_TASK_
Among the lines below, return each one that contains the word "JDict".

[GIVEN INFORMATION — start]

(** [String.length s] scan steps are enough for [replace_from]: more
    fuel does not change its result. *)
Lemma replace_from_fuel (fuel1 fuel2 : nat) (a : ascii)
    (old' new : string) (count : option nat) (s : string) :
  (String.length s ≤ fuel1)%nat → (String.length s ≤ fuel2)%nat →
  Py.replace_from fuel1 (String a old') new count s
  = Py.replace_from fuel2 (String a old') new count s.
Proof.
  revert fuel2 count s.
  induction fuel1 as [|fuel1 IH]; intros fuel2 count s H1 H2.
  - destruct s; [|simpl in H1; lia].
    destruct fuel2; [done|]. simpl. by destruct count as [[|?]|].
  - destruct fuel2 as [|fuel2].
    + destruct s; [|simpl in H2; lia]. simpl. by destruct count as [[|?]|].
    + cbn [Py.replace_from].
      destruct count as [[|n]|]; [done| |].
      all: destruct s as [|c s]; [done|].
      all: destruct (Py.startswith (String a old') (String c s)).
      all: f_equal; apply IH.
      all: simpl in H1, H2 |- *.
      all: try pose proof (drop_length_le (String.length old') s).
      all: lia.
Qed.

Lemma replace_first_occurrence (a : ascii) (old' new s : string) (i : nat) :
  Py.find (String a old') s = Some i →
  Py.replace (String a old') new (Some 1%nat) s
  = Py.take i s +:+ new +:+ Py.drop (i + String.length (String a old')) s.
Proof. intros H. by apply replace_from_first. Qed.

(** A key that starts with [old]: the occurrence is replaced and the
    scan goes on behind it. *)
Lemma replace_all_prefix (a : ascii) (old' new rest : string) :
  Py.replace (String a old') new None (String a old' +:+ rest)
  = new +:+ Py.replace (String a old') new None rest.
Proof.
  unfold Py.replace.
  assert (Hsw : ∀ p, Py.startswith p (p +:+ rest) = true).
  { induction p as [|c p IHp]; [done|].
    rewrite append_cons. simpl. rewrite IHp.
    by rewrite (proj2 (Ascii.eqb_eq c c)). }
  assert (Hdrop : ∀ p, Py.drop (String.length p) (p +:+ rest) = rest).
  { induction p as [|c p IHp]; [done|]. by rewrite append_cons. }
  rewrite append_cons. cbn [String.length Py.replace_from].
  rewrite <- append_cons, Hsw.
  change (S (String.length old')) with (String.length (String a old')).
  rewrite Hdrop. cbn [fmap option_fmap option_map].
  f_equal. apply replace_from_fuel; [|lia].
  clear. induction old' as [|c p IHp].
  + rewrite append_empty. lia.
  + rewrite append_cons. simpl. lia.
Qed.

[GIVEN INFORMATION — finish]
[GIVEN INFORMATION — start]

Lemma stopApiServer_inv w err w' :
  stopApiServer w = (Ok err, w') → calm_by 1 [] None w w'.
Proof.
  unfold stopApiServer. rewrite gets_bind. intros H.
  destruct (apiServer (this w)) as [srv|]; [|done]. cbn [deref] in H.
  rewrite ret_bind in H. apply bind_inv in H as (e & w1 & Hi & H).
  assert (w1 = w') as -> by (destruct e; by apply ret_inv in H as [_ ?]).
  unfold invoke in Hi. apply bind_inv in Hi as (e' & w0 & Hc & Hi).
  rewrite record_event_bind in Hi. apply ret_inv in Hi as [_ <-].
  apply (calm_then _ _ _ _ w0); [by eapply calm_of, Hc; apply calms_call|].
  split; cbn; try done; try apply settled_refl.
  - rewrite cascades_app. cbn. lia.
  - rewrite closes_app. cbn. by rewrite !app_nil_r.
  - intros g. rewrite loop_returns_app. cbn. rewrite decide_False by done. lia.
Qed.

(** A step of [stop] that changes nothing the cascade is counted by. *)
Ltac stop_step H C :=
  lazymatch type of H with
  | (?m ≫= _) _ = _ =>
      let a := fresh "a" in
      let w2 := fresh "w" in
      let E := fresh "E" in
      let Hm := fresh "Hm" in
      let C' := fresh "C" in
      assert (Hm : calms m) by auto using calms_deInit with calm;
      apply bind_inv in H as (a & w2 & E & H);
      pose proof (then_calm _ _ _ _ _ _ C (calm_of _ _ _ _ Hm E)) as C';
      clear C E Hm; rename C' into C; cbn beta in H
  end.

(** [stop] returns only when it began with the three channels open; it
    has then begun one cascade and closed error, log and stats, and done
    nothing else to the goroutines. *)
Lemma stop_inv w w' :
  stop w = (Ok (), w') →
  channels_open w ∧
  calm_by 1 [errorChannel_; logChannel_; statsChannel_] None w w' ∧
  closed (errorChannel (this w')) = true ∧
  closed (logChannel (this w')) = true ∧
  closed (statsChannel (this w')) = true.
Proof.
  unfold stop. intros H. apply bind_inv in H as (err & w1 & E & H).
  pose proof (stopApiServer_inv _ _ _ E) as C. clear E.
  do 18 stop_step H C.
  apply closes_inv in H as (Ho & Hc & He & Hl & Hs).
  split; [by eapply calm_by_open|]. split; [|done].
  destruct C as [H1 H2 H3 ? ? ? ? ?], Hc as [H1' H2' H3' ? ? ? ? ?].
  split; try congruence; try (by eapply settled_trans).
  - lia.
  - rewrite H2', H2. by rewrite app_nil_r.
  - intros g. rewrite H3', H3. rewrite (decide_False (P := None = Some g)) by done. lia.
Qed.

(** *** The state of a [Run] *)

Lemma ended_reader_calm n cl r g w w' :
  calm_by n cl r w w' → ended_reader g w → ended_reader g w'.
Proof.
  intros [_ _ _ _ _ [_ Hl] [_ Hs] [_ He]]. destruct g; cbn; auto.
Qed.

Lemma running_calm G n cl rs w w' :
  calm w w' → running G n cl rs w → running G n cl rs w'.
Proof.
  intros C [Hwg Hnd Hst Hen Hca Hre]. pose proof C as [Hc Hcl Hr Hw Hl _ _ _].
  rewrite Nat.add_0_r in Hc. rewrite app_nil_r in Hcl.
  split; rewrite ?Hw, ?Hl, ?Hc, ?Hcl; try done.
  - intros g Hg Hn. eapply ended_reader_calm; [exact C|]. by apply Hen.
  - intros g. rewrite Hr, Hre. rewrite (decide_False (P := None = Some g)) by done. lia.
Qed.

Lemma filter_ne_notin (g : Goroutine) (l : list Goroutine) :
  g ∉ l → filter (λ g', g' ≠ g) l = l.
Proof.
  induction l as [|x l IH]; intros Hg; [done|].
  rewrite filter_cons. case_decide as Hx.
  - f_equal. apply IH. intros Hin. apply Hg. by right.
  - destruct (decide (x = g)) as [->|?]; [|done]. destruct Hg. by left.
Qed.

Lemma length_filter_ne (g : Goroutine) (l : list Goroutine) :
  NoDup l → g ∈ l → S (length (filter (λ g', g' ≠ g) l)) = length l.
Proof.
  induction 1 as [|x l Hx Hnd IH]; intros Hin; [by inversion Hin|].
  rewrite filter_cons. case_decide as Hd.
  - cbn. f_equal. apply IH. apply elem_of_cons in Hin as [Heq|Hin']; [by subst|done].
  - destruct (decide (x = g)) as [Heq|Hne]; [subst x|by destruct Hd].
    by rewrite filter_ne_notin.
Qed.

[GIVEN INFORMATION — finish]
[GIVEN INFORMATION — start]

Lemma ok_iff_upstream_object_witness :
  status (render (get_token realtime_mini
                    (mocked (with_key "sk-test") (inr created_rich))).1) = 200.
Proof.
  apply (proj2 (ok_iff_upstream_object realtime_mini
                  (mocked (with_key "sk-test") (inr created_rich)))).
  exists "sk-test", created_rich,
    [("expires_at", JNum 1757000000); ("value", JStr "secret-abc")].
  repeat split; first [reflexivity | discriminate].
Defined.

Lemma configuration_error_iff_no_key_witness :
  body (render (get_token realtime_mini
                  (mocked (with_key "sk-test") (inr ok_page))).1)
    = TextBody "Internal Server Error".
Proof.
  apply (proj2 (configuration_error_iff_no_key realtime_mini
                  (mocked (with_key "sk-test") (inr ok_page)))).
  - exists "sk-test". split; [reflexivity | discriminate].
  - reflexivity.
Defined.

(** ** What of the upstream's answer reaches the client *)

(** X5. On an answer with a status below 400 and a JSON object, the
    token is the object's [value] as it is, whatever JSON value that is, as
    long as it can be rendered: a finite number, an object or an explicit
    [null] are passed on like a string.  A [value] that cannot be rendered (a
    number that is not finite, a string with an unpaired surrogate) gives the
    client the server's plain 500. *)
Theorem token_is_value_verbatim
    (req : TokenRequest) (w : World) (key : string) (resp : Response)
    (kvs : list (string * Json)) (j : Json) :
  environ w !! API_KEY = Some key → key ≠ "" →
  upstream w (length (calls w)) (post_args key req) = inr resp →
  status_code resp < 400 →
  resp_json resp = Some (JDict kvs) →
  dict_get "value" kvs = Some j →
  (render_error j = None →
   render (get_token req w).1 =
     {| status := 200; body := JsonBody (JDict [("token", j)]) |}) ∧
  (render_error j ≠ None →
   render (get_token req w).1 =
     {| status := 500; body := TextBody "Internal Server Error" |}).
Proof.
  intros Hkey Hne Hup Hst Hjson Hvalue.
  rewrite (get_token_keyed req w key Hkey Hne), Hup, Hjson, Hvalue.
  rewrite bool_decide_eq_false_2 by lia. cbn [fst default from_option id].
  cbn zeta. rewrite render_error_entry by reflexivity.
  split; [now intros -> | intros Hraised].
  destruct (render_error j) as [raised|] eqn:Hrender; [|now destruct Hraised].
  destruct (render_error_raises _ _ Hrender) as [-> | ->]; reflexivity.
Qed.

[GIVEN INFORMATION — finish]

_ANSWER FOR THE TASK_
  resp_json resp = Some (JDict kvs) →
     {| status := 200; body := JsonBody (JDict [("token", j)]) |}) ∧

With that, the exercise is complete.